Vertegenwoordigers van de UT-onderzoeksintsituten CTIT en Mesa+ namen vorige week deel aan een prestigieuze driedaagse conferentie over technologietransfer tussen Amerikaanse en Nederlandse bedrijven, instituten en universiteiten. De bijeenkomst, geïnitieerd door het Nederlandse ministerie van Economische Zaken en de Amerikaanse ambassade, had het karakter van een handelsmissie. Centraal stonden de mogelijkheden voor business matchmaking en technology exchanges. Nederlandse en Amerikaanse multinationals zoals ASML, Philips, Cisco, IBM en Oracle hadden een belangrijk aandeel in het programma.
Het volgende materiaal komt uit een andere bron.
(** C5, as amended.  Each cached read ([get_all_library_entries],
    [get_library_entry_by_id], [get_self_application_library]) returns on a
    hit the cached value as it is and changes nothing.  On a miss it asks
    the table once.  [get_library_entry_by_id] stores the row it finds under
    its key and returns it, and when it finds none (no row, or a row whose
    listing is deleted) it returns [None] and leaves the cache as it was.
    The two filtering reads never meet a not-found condition: they store and
    return the list of the rows that match, and when no row matches that
    list is empty and is stored and returned like any other. *)
Theorem read_through_cache (r : read_op) (w : World) :
  (∀ d, cache w !! read_key r = Some d → run_read r w = (Returned (Some d), w))
  ∧ (cache w !! read_key r = None →
     match r with
     | GetById library_entry_id =>
         match visible_row w library_entry_id with
         | Some e =>
             run_read r w
             = (Returned (Some (Entry e)),
                mkWorld (<[read_key r := Entry e]> (cache w)) (library w) (dismissed w)
                  (queries w ++ [read_query r]))
         | None =>
             (run_read r w).1 = Returned None
             ∧ cache (run_read r w).2 = cache w
             ∧ library (run_read r w).2 = library w
         end
     | GetAll =>
         ∃ rows,
           run_read r w
           = (Returned (Some (QuerySet rows)),
              mkWorld (<[read_key r := QuerySet rows]> (cache w)) (library w) (dismissed w)
                (queries w ++ [read_query r]))
           ∧ (∀ e, e ∈ rows
                   ↔ (∃ k, library w !! k = Some e)
                     ∧ is_deleted (entry_listing e) = false)
           ∧ (rows = []
              ↔ ∀ k e, library w !! k = Some e → is_deleted (entry_listing e) = true)
     | GetSelf username listing_type folder_name =>
         ∃ rows,
           run_read r w
           = (Returned (Some (QuerySet rows)),
              mkWorld (<[read_key r := QuerySet rows]> (cache w)) (library w) (dismissed w)
                (queries w ++ [read_query r]))
           ∧ (∀ e, e ∈ rows
                   ↔ (∃ k, library w !! k = Some e)
                     ∧ library_filter (make_keysafe username) listing_type folder_name e
                       = true)
           ∧ (rows = []
              ↔ ∀ k e, library w !! k = Some e →
                       library_filter (make_keysafe username) listing_type folder_name e
                       = false)
     end).
Proof.
  split; [apply read_hit|].
  intros Hmiss. rewrite (read_miss r w Hmiss).
  destruct r as [|library_entry_id|username listing_type folder_name]; simpl.
  - eexists. split; [reflexivity|]. split.
    + intros e. by rewrite select_spec, negb_true_iff.
    + rewrite select_nil. by setoid_rewrite negb_false_iff.
  - by destruct (visible_row w library_entry_id).
  - eexists. split; [reflexivity|]. split.
    + intros e. by rewrite select_spec.
    + by rewrite select_nil.
Qed.
End ReadTheorems.

Section RepeatedReads.
Context `{Collaborators}.

Lemma read_load_library (r : read_op) (w w' : World) :
  library w' = library w → read_load r w' = read_load r w.
Proof.
  intros Hlib. destruct r; simpl; unfold select, visible_row; by rewrite Hlib.
Qed.

Lemma read_twice (r : read_op) (w : World) :
  (run_read r (run_read r w).2).1 = (run_read r w).1
  ∧ ((run_read r w).1 ≠ Returned None → run_read r (run_read r w).2 = run_read r w)
  ∧ ((run_read r w).1 = Returned None →
     queries (run_read r (run_read r w).2).2 = queries (run_read r w).2 ++ [read_query r]).
Proof.
  destruct (cache w !! read_key r) as [d|] eqn:Hc.
  - rewrite (read_hit r w d Hc); simpl. rewrite (read_hit r w d Hc). done.
  - rewrite (read_miss r w Hc). destruct (read_load r w) as [d|] eqn:Hload; simpl.
    + rewrite (read_hit r _ d) by (simpl; apply lookup_insert_eq). done.
    + rewrite read_miss by done.
      set (w1 := mkWorld _ _ _ _).
      assert (read_load r w1 = None) as -> by (by rewrite <- Hload; apply read_load_library).
      done.
Qed.

Lemma read_self_found (username : string) (listing_type folder_name : option string)
    (w : World) :
  (get_self_application_library username listing_type folder_name w).1 ≠ Returned None.
Proof.
  pose (r := GetSelf username listing_type folder_name).
  change ((run_read r w).1 ≠ Returned None).
  destruct (cache w !! read_key r) as [d|] eqn:Hc.
  - by rewrite (read_hit r w d Hc).
  - by rewrite (read_miss r w Hc).
Qed.

(** C6, as amended.  A read repeated with the same arguments, nothing
    happening in between, returns what the first call returned.  When the
    first call returned a value, the second is served from the cache: it
    issues no read of the table and leaves the world as the first call left
    it; [get_self_application_library] always returns a value.  When
    [get_library_entry_by_id] found no row, nothing was cached and the
    second call reads the table again. *)
Theorem repeated_read_served_from_cache_when_found (r : read_op) (w : World) :
  let first := run_read r w in
  let second := run_read r first.2 in
  second.1 = first.1
  ∧ (first.1 ≠ Returned None → second = first ∧ queries second.2 = queries first.2)
  ∧ (first.1 = Returned None → queries second.2 = queries first.2 ++ [read_query r])
  ∧ match r with
    | GetById _ => True
    | GetAll | GetSelf _ _ _ => first.1 ≠ Returned None
    end.
Proof.
  simpl. destruct (read_twice r w) as (Hsame & Hhit & Hmiss).
  split; [done|]. split; [|split; [done|]].
  - intros Hfound. by rewrite (Hhit Hfound).
  - destruct r; [|done|apply read_self_found].
    simpl. destruct (cache w !! read_key GetAll) as [d|] eqn:Hc.
    + change get_all_library_entries with (run_read GetAll). by rewrite (read_hit _ w d Hc).
    + change get_all_library_entries with (run_read GetAll). by rewrite (read_miss _ w Hc).
Qed.

Lemma read_self_other_folder (username : string) (listing_type f1 f2 : option string)
    (w : World) :
  get_self_application_library username listing_type f2
    (get_self_application_library username listing_type f1 w).2
  = get_self_application_library username listing_type f1 w.
Proof.
  pose (r1 := GetSelf username listing_type f1).
  pose (r2 := GetSelf username listing_type f2).
  change (run_read r2 (run_read r1 w).2 = run_read r1 w).
  destruct (cache w !! read_key r1) as [d|] eqn:Hc.
  - rewrite (read_hit r1 w d Hc); simpl. by apply (read_hit r2).
  - rewrite (read_miss r1 w Hc).
    assert (∃ d, read_load r1 w = Some d) as [d ->] by (eexists; reflexivity).
    apply (read_hit r2). apply (lookup_insert_eq (cache w) (read_key r1)).
Qed.
End RepeatedReads.

(** C5, as the claim states it, fails for the two filtering reads.  With an
    empty table and a cold cache, [get_all_library_entries] finds nothing,
    and yet it returns an empty queryset, not [None], and stores it under
    ['library_entries']; so does [get_self_application_library] for bob, who
    owns no row of the fixture. *)
Lemma empty_result_is_returned_and_cached :
  let all := get_all_library_entries Fixture.empty_world in
  let self := @get_self_application_library Fixture.env "bob" None None Fixture.world in
  (library Fixture.empty_world = ∅
   ∧ cache Fixture.empty_world !! "library_entries" = None
   ∧ all.1 = Returned (Some (QuerySet []))
   ∧ cache all.2 !! "library_entries" = Some (QuerySet [])
   ∧ ¬ (all.1 = Returned None ∧ cache all.2 = cache Fixture.empty_world))
  ∧ (cache Fixture.world !! "app_library(None):bob" = None
     ∧ self.1 = Returned (Some (QuerySet []))
     ∧ cache self.2 !! "app_library(None):bob" = Some (QuerySet [])
     ∧ ¬ (self.1 = Returned None ∧ cache self.2 = cache Fixture.world)).
Proof.
  vm_compute. repeat split; try reflexivity; intros [Hnone _]; discriminate Hnone.
Qed.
'Ik kom terug met een tas vol leads,' meldt Kees Eijkel, technisch-commercieel directeur van Mesa+. 'Drie daarvan zijn hele wezenlijke.' Stilte. 'Maar het is lastig om daar iets over te zeggen, uit concurrentieoverwegingen.'
Het gaat daarbij - want zoveel wil Eijkel wel kwijt - met name om twee grote Amerikaanse bedrijven, die geïnteresseerd zijn in inhoudelijke samenwerking met Mesa. 'Op enig moment zullen zij dat vast wel wereldkundig willen maken,' verwacht Eijkel, 'maar dan op hun manier, en met de nodige PR er omheen.'
In Silicon Valley leidde Eijkel een sessie over nanotechnologie, omdat Mesa+ penvoerder is van Nanoned, het coördinatieorgaan voor het Nederlandse nano-onderzoek. Ook Mesa-directeur David Reinhoudt vervulde een prominente rol in de UT-delegatie, met als gevolg dat er serieuze contacten zijn gelegd tussen Nanoned en zijn Amerikaanse tegenhanger over kennisuitwisseling en inhoudelijke samenwerking in projecten.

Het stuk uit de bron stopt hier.